Anne Frank Center Launches Twitter War On Sean Spicer

The Anne Frank Center expresses outrage in the wake of Sean Spicer’s outrageous remarks about Hitler and the Holocaust.

The Anne Frank Center for Mutual Respect is calling for Trump to “fire” his “national embarassment” Sean Spicer.

The embattled White House Press Secretary came under fire on Tuesday after he compared Syrian President Bashar al-Assad to Adolf Hitler during Tuesday’s press briefing, claiming that even someone as “despicable” as the infamous dictator “didn’t even sink to using chemical weapons.”

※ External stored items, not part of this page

(* ===== verification/Csd2Base.v ===== *)
(** * What the second analysis of the context-switch degree relies on

    [csd2.cpp] leaves out events that, as it expects, never wait. That holds
    for programs that notify and destroy only what they have synchronised
    with; the comments of the code call everything else a race. *)

From stdpp Require Import base tactics list gmap numbers relations sorting.
From S2P Require Import Prelude StdMap ThreadId Event Comb CombEnum CombProofs Cone Alloc Causality.
From S2P Require Import Order Walks Unfolding Csd Schedule CsdProofs CsdProps Csd2.

Section base.
Context {PL : Payload}.
Implicit Types (x y z q : eid) (t u : thread_id) (s : thread_id → nat).

(** Notifications and destructions come after everything they depend on, and
    events wait for events of other threads only. *)
Record disciplined (h : heap) (p : eid) : Prop := {
  di_analysable : analysable h p;
  di_sync x ex q : causal_le h x p → h !! x = Some ex →
    ev_kind ex ∈ [signal; broadcast; lock_destroy; condition_variable_destroy] →
    q ∈ predecessors ex → ∃ tp, thread_predecessor ex = Some tp ∧ causal_le h q tp;
  di_other x y : causal_le h x p → y ∈ needs h x → event_tid h y ≠ event_tid h x;
}.

Context (h : heap) (p : eid) (e : event) (events : thread_events).
Hypothesis Hdi : disciplined h p.
Hypothesis He : h !! p = Some e.
Hypothesis Hcl : collected h p e events.
Let Han : analysable h p := di_analysable _ _ Hdi.
Let Hwf : wf_heap h := an_wf _ _ Han.

Abbreviation vec := (vec events).
Abbreviation threads := (threads events).
Abbreviation len := (len events).
Abbreviation needs := (needs h).
Abbreviation ran := (ran h events).
Abbreviation ready := (ready h events).
Abbreviation can_step := (can_step threads len ready).
Abbreviation bounded := (bounded events).

(** ** Events that have run *)

(** What an event that has run waited for has run. *)
Definition closed s : Prop := ∀ x y, ran s x → y ∈ needs x → ran s y.

Lemma ran_place s t i x : vec t !! i = Some x → ran s x ↔ i < s t.
Proof.
  intros Hi. destruct (place_event h p e events Hcl t i x Hi) as (_ & _ & ex & Hex & Ht & _). split.
  - intros (ex' & Hex' & j & Hj & Hlt). assert (ex' = ex) as -> by congruence. rewrite Ht in *.
    by rewrite (place_unique h p e events Han Hcl t i j x Hi Hj).
  - intros Hlt. exists ex. split; [done|]. exists i. by rewrite Ht.
Qed.

Lemma ran_stored s x : ran s x → ∃ t i, vec t !! i = Some x ∧ i < s t.
Proof. intros (ex & _ & i & Hi & Hlt). eauto. Qed.

Lemma ran_step s t x : vec t !! s t = Some x → ∀ y, ran (step s t) y ↔ ran s y ∨ y = x.
Proof.
  intros Hx y. split.
  - intros Hy. destruct (ran_stored _ _ Hy) as (u & i & Hi & Hlt). rewrite (ran_place s u i y Hi).
    destruct (decide (u = t)) as [->|Hne]; [|by rewrite step_ne in Hlt; auto].
    rewrite step_eq in Hlt. destruct (decide (i = s t)) as [->|]; [right; congruence | left; lia].
  - intros [Hy| ->].
    + eapply ran_mono; [|exact Hy]. apply behind_stepped.
    + rewrite (ran_place _ t (s t) x Hx), step_eq. lia.
Qed.
(* ===== verification/Csd2Proofs.v ===== *)
(** * The searches of the second analysis

    A state of the search stands for a state of the threads with all their
    events: the events left out run together with the kept ones. Running a
    thread of the search runs the thread as far as possible, and reverting it
    restores the positions. *)

From stdpp Require Import base tactics list gmap numbers relations sorting.
From S2P Require Import Prelude StdMap ThreadId Event Comb CombEnum CombProofs Cone Alloc Causality.
From S2P Require Import Order Walks Unfolding Csd Schedule CsdProofs CsdProps Csd2 Csd2Base.

Section search2.
Context {PL : Payload}.
Implicit Types (x y z q : eid) (t u : thread_id) (s n : thread_id → nat) (st : csd_search_t).

Context (h : heap) (p : eid) (e : event) (events : thread_events) (K : thread_id → list eid).
Hypothesis Hdi : disciplined h p.
Hypothesis He : h !! p = Some e.
Hypothesis Hcl : collected h p e events.
Let Han : analysable h p := di_analysable _ _ Hdi.
Let Hwf : wf_heap h := an_wf _ _ Han.

Abbreviation vec := (vec events).
Abbreviation threads := (threads events).
Abbreviation len := (len events).
Abbreviation needs := (needs h).
Abbreviation ran := (ran h events).
Abbreviation ready := (ready h events).
Abbreviation can_step := (can_step threads len ready).
Abbreviation runs_to := (runs_to threads len ready).
Abbreviation degree := (degree threads len ready).
Abbreviation finished := (finished threads len).
Abbreviation remaining := (remaining threads len).
Abbreviation bounded := (bounded events).
Abbreviation closed := (closed h events).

Asked to clarify that remark, Spicer added that Hitler “was not using the gas on his own people the same way Assad used them,” and referencing the German extermination camps added: “There was not — he [Hitler] brought them into the Holocaust Center, I understand that.  But I’m saying in the way that Assad used them, where he went into towns, dropped them down to innocent — into the middle of towns.  It was brought — so the use of it — I appreciate the clarification there.”

Social media exploded in the wake of those remarks with notable individuals such as Chelsea Clinton weighing in on his remarks and House Minority Leader Nancy Pelosi tweeting that: “While Jewish families celebrate Passover, the chief spokesman for this White House is downplaying the horror of the Holocaust. Sean Spicer must be fired, and the President must immediately disavow his spokesman’s statements. Either he is speaking for the President, or the President should have known better than to hire him.”

The Anne Frank Center posted a series of tweets condemning Spicer’s remarks and calling for his immediate termination.

“On Passover no less, Sean Spicer has engaged in Holocaust denial, the most offensive form of fake news imaginable, by denying Hitler gassed millions of Jews to death” the organization’s executive director Steven Goldstein said in a statement posted to Twitter and Facebook.

“Spicer’s statement is the most evil slur upon a group of people we have ever heard from a White House press secretary,” he continued, adding that “Sean Spicer now lacks the integrity to serve as White House press secretary, and President Trump must fire him at once.”

A couple of hours later, the Center tweeted to Trump: “how does it feel to have a press secretary who engages in Holocaust denial? Fire your national embarrassment.”

And followed that up, tweeting: “Sean Spicer, as we say at Passover, DAYENU! ENOUGH! You need to quit or be fired.

The Center’s most recent tweet addresses Spicer’s reference to German death camps as the “Holocaust Center.”

“Spicer, listen up: Anne Frank and millions of other Jews weren’t killed in “Holocaust Centers.” Most offensive press sec ever.

Ironically, April is Genocide Awareness and Prevention Month; and the Anne Frank Center has been marking “30 genocides in 30 days” on their Twitter account, with their most recent tweet appearing shortly before Spicer’s outrageous remarks.

Genocide Awareness and Prevention Month was adopted in 2011; and, as Minnesota Public Radio explains, April was selected because “The world has witnessed nearly a century of genocides that all began in April. Millions of people perished; cultures were destroyed; communities and nations were ruined.”

  • “It was in April 1915 that the Ottoman government began rounding up and murdering leading Armenian politicians, businessmen and intellectuals, a step that led to the extermination of more than a million Armenians.
  • “In April 1933, the Nazis issued a decree paving the way for the “final solution,” the annihilation of 6 million Jews of Europe.
  • “In April 1975, the Khmer Rouge entered Cambodia’s capital city and launched a four-year wave of violence, killing 2 million people.
  • “In April 1992, the siege of Sarajevo began in Bosnia. It was the longest siege in modern history, and more than 10,000 people perished, including 1,500 children.
  • “In April 1994, the plane carrying the president of Rwanda crashed and triggered the beginning of a genocide that killed more than 800,000 people in 100 days.
  • “In April 2003, innocent civilians in Sudan’s Darfur region were attacked; 400,000 have been killed and 2.5 million displaced in a genocide that continues today.”